#### YOUR INSTRUCTIONS
In how many lines of the listing below does "Record" appear? Give only the figure.

#### SUPPLIED MATERIAL
== Segment start ==

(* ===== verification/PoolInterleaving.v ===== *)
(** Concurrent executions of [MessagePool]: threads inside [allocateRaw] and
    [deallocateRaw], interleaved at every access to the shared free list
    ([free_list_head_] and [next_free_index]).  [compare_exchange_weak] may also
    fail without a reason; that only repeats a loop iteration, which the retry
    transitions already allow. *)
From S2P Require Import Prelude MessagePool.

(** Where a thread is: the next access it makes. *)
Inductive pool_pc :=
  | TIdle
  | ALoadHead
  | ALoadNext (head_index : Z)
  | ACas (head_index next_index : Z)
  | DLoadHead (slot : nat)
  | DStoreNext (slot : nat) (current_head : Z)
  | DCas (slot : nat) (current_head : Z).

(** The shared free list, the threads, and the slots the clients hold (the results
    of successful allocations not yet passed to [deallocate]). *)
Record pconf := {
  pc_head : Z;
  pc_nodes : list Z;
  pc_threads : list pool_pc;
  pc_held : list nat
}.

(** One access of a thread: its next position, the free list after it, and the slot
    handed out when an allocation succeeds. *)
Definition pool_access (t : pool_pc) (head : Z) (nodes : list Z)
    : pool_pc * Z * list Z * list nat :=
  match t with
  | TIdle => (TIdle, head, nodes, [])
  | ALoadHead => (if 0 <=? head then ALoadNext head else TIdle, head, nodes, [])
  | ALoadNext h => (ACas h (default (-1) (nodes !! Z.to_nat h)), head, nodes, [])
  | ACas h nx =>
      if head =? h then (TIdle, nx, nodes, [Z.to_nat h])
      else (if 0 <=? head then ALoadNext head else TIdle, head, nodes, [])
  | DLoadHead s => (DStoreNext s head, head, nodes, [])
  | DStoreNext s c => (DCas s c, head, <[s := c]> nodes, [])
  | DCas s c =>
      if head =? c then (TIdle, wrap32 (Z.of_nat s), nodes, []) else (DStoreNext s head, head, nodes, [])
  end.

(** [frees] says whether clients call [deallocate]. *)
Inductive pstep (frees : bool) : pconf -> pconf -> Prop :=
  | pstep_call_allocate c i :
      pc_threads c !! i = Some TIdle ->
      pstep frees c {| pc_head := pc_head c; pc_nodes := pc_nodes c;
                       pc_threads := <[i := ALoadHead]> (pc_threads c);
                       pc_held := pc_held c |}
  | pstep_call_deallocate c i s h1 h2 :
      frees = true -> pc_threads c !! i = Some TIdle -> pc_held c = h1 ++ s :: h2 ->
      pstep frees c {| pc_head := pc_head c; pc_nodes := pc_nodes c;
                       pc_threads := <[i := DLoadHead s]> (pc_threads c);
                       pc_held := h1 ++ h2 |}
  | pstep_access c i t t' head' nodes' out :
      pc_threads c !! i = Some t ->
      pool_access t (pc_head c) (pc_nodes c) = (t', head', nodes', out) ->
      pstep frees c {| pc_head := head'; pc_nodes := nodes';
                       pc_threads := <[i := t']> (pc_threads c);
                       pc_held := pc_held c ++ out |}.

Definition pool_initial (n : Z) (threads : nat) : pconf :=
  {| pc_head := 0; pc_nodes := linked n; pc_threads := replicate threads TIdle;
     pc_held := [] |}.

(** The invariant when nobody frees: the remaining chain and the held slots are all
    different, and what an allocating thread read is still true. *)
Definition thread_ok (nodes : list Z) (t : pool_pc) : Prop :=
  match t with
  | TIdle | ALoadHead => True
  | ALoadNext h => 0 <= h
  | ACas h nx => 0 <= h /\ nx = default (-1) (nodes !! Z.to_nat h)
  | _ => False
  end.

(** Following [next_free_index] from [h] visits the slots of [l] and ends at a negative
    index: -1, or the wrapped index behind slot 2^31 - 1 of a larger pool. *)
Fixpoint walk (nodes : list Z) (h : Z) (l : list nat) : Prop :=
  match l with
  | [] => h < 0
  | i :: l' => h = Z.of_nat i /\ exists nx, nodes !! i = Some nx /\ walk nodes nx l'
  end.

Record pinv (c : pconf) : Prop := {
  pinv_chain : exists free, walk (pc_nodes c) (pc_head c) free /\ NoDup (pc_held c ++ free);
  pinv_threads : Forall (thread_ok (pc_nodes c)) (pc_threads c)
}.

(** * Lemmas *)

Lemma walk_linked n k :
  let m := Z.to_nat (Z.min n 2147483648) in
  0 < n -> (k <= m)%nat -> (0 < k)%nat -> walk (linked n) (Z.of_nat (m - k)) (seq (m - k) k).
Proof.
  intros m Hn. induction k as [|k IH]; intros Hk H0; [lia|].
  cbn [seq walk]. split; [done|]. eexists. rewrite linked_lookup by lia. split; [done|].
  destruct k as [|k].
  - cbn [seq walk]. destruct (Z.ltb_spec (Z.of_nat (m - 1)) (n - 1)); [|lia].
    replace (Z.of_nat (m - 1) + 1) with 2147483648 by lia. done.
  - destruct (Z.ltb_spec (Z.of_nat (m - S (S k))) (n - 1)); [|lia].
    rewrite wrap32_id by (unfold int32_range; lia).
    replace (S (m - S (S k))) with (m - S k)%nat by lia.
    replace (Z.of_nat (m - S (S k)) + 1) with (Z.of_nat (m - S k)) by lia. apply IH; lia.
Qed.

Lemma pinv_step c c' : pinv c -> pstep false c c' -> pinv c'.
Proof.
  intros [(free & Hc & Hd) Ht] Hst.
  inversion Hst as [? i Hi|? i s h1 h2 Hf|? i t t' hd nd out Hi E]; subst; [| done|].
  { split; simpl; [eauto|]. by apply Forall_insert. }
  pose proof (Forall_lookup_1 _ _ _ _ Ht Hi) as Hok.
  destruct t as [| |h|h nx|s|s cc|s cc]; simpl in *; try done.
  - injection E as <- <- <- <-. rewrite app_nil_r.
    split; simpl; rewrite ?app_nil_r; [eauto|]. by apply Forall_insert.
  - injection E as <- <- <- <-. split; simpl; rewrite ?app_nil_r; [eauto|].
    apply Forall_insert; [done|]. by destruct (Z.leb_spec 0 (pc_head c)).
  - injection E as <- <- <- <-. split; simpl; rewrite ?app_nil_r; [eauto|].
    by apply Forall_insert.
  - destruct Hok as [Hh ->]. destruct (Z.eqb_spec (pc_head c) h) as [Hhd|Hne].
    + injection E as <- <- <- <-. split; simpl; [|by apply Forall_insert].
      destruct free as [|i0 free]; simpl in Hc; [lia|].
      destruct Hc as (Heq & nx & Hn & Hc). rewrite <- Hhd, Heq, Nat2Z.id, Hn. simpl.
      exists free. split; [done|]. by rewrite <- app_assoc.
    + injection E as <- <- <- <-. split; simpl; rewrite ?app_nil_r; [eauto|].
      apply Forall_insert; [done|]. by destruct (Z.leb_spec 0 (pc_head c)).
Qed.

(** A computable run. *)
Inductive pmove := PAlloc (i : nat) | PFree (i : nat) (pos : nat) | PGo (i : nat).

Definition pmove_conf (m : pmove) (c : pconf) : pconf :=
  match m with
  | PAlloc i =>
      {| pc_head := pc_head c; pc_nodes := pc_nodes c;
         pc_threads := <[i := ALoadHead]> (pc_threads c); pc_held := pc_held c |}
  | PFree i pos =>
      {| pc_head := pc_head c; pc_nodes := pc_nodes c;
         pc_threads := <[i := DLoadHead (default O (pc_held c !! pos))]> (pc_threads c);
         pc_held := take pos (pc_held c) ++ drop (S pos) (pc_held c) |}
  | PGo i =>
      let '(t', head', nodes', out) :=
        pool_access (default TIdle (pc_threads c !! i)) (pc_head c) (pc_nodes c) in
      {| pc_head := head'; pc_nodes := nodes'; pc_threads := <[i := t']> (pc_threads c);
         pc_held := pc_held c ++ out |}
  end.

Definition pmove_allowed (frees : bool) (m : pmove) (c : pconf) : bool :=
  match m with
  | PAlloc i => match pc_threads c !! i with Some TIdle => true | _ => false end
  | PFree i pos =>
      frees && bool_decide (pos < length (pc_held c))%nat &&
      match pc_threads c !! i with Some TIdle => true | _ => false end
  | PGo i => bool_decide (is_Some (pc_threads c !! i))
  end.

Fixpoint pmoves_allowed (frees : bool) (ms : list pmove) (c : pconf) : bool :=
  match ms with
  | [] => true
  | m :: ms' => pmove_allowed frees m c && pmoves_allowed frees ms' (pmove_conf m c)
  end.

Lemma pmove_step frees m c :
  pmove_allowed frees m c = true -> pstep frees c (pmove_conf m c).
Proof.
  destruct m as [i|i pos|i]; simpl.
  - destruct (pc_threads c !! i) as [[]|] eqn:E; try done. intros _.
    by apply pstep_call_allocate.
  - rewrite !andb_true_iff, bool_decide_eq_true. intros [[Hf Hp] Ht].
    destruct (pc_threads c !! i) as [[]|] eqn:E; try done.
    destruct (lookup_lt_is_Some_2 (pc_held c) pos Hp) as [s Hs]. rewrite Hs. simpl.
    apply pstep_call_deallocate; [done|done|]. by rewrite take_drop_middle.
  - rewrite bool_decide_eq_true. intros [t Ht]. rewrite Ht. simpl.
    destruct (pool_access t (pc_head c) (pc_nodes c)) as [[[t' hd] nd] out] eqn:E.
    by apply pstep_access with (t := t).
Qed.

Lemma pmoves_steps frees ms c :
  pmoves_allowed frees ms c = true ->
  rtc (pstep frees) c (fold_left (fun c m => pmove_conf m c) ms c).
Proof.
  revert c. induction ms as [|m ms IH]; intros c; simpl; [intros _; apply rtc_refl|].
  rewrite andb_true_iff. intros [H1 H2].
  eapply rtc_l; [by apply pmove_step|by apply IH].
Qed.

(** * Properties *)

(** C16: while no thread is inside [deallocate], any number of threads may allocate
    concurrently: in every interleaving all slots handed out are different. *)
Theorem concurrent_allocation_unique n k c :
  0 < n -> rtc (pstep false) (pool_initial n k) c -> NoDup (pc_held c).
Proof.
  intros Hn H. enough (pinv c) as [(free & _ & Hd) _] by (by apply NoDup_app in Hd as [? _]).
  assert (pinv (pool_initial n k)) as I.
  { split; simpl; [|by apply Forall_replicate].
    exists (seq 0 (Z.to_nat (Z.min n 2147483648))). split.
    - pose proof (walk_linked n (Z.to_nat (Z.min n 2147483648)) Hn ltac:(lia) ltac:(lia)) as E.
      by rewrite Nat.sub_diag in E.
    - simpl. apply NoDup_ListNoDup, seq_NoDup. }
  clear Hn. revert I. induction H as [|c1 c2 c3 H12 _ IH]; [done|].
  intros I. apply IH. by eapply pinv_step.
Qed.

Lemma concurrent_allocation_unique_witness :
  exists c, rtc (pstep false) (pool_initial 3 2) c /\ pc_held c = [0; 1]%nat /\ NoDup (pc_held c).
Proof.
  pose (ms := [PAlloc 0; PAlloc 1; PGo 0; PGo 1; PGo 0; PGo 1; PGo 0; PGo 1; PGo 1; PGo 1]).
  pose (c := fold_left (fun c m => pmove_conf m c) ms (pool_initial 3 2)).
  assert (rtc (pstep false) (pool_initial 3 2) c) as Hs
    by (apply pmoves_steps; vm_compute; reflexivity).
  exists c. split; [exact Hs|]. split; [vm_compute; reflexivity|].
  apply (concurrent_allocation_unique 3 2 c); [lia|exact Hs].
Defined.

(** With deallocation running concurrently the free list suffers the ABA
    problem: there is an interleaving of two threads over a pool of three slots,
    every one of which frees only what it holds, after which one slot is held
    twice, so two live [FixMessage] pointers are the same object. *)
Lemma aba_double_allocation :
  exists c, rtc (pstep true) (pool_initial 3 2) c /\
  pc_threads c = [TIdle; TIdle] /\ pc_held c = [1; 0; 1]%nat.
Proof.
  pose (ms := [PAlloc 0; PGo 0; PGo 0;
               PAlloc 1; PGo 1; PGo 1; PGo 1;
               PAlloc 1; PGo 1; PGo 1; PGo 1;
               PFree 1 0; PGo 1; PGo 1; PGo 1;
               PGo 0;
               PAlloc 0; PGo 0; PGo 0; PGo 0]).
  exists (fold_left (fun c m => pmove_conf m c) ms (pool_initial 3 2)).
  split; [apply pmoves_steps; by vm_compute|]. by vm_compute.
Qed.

== Segment end ==

#### FINISHED EXERCISE
2